Aim of the exercise :: Take the lines below between the one holding "eapply wp_set_pll; [exact Hw1|]." and the one holding "The automaton run", inclusive, and copy them exactly. Add nothing.

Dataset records
************

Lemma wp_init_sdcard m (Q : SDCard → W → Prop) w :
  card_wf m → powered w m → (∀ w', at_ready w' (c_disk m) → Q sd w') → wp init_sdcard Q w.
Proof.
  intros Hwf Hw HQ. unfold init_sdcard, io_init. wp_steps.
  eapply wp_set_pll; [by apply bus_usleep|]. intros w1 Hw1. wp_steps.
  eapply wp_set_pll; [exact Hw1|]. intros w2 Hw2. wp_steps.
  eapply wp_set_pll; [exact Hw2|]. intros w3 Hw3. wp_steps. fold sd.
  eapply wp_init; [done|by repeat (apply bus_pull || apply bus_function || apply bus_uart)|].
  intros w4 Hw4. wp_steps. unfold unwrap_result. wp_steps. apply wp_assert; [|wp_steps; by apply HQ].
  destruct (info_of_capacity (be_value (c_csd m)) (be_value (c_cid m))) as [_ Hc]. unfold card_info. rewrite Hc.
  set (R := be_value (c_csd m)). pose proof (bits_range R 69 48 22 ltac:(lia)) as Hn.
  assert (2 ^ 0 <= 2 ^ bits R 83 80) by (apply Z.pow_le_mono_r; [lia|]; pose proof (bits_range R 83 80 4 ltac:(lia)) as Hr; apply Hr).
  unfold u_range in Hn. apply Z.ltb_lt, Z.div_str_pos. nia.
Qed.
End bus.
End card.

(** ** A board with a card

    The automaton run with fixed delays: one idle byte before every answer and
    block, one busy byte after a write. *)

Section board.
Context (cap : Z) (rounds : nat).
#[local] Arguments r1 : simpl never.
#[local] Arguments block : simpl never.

************

Exercise response ::
  eapply wp_set_pll; [exact Hw1|]. intros w2 Hw2. wp_steps.
  eapply wp_set_pll; [exact Hw2|]. intros w3 Hw3. wp_steps. fold sd.
  eapply wp_init; [done|by repeat (apply bus_pull || apply bus_function || apply bus_uart)|].
  intros w4 Hw4. wp_steps. unfold unwrap_result. wp_steps. apply wp_assert; [|wp_steps; by apply HQ].
  destruct (info_of_capacity (be_value (c_csd m)) (be_value (c_cid m))) as [_ Hc]. unfold card_info. rewrite Hc.
  set (R := be_value (c_csd m)). pose proof (bits_range R 69 48 22 ltac:(lia)) as Hn.
  assert (2 ^ 0 <= 2 ^ bits R 83 80) by (apply Z.pow_le_mono_r; [lia|]; pose proof (bits_range R 83 80 4 ltac:(lia)) as Hr; apply Hr).
  unfold u_range in Hn. apply Z.ltb_lt, Z.div_str_pos. nia.
Qed.
End bus.
End card.

(** ** A board with a card

    The automaton run with fixed delays: one idle byte before every answer and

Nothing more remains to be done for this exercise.